Les parties ont été régulièrement averties du jour de l'audience.

Ont été entendus au cours de l'audience publique :

- le rapport de M. Olivier Mauny ;

- et les conclusions de Mme Frédérique Munoz-Pauziès, rapporteur public.

Considérant ce qui suit :

1. Dans le cadre des opérations de remembrement réalisées sur le territoire de la commune de Vitrac-Saint-Vincent, ordonnées par le préfet de la Charente le 23 juillet 1999, la commission départementale d'aménagement foncier a rejeté une réclamation de M. et Mme B... le 11 juin 2002. Par une décision n° 278713 du 29 octobre 2007, le Conseil d'Etat statuant au contentieux a annulé cette décision en tant qu'elle rejetait la réclamation des intéressés concernant le compte n° 64 des consortsB.... Une nouvelle décision en date du 28 octobre 2008 de la commission, ressaisie de la réclamation de M. et Mme B...a encore été annulée par le tribunal administratif de Poitiers le 10 novembre 2010. Ressaisie une troisième fois de la même réclamation, la commission, par décision du 27 juin 2011, a exclu toute nouvelle modification du parcellaire mais alloué une indemnité de 1 216,50 euros aux intéressés.

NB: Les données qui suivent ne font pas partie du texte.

(** ** The refresh interval and the component as a state machine *)

(** The body of the timer effect.  The result is the interval that the
    effect installs, named by the [timerStartTime] that its callback
    holds; [None] when the effect installs nothing. *)
Definition timerEffect (s : State) : option Date :=
  if isTimerActive s then
    match timerStartTime s with
    | Some t => if negb (isPaused s) then Some t else None
    | None => None
    end
  else None.

Definition sameTime (a b : option Date) : bool :=
  match a, b with
  | Some x, Some y => x =? y
  | None, None => true
  | _, _ => false
  end.

(** The dependency array [[isTimerActive, timerStartTime, isPaused]]. *)
Definition sameDeps (s s' : State) : bool :=
  Bool.eqb (isTimerActive s) (isTimerActive s')
  && sameTime (timerStartTime s) (timerStartTime s')
  && Bool.eqb (isPaused s) (isPaused s').

Record Sys := mkSys {
  component : State;
  interval : option Date;
  mounted : bool;
  history : list Event
}.

(** The render after a state change.  When a dependency of the timer
    effect changed, React first runs the cleanup of the previous effect
    ([clearInterval], which leaves no interval) and then the effect. *)
Definition commit (sys : Sys) (s' : State) (evs : list Event) : Sys :=
  let interval' :=
    if sameDeps (component sys) s' then interval sys
    else
      let cleared : option Date := None in
      match timerEffect s' with
      | Some t => Some t
      | None => cleared
      end in
  mkSys s' interval' true (history sys ++ evs).

(** The first render and its timer effect.  The effect that loads the
    stored timer is the action [ActLoad] below; [mountComponent] runs
    both. *)
Definition mount (now : Date) : Sys :=
  mkSys (initialState now) (timerEffect (initialState now)) true [].

(** The callback of the interval, run at clock [now]. *)
Definition tick (now : Date) (sys : Sys) : Sys :=
  match interval sys with
  | Some t0 =>
      let u := setElapsedSeconds (differenceInSeconds now t0) in
      commit sys (applySetter u (component sys)) [EvSet u]
  | None => sys
  end.

(** Unmounting runs the cleanup of the timer effect. *)
Definition unmount (sys : Sys) : Sys :=
  mkSys (component sys) None false (history sys).

Definition runHandler (h : M unit) (sys : Sys) : Sys :=
  let x := run h (component sys) in
  commit sys (finalState x) (effects x).

Inductive Action :=
| ActTick (now : Date)
| ActLoad (resp : Outcome (option TimerData)) (now : Date)
| ActStart (now : Date) (resp : Outcome unit)
| ActPause (now : Date) (resp : Outcome unit)
| ActResume (resp : Outcome unit)
| ActStop (now : Date) (addResp delResp : Outcome unit)
| ActNotes (newNotes : string) (resp : Outcome unit)
| ActUnmount.

(** Which control the rendered page offers in a state: the start button
    when no timer is active; pause or resume, stop and the notes box
    when one is. *)
Definition offered (a : Action) (s : State) : bool :=
  match a with
  | ActStart _ _ => negb (isTimerActive s)
  | ActPause _ _ => isTimerActive s && negb (isPaused s)
  | ActResume _ => isTimerActive s && isPaused s
  | ActStop _ _ _ => isTimerActive s
  | ActNotes _ _ => isTimerActive s
  | ActTick _ | ActLoad _ _ | ActUnmount => true
  end.

Section Machine.
Variable userId : string.

Definition step (sys : Sys) (a : Action) : Sys :=
  if mounted sys && offered a (component sys) then
    let s := component sys in
    match a with
    | ActTick now => tick now sys
    | ActLoad resp now => runHandler (loadTimerFromBackend userId resp now) sys
    | ActStart now resp => runHandler (handleStartTimer userId s now resp) sys
    | ActPause now resp => runHandler (handlePauseTimer userId s now resp) sys
    | ActResume resp => runHandler (handleResumeTimer userId s resp) sys
    | ActStop now addResp delResp =>
        runHandler (handleStopTimer userId s now addResp delResp) sys
    | ActNotes newNotes resp =>
        runHandler (handleUpdateTimerNotes userId s newNotes resp) sys
    | ActUnmount => unmount sys
    end
  else sys.

Definition steps (sys : Sys) (acts : list Action) : Sys :=
  fold_left step acts sys.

2. M. et Mme B...font appel du jugement du tribunal administratif de Poitiers du 6 mars 2014 qui s'est borné à réformer la décision de la commission départementale d'aménagement foncier de la Charente du 27 juin 2011 et a porté l'indemnité fixée par la commission à la somme de 3 000 euros, à la charge du département de la Charente, sans faire droit à leur demande de réattribution des parcelles anciennement cadastrées E n° 365 et E n° 545 et en rejetant les conclusions de M. et Mme B...dirigées contre la " supposée décision " de la commission du 4 avril 2012 comme étant irrecevables.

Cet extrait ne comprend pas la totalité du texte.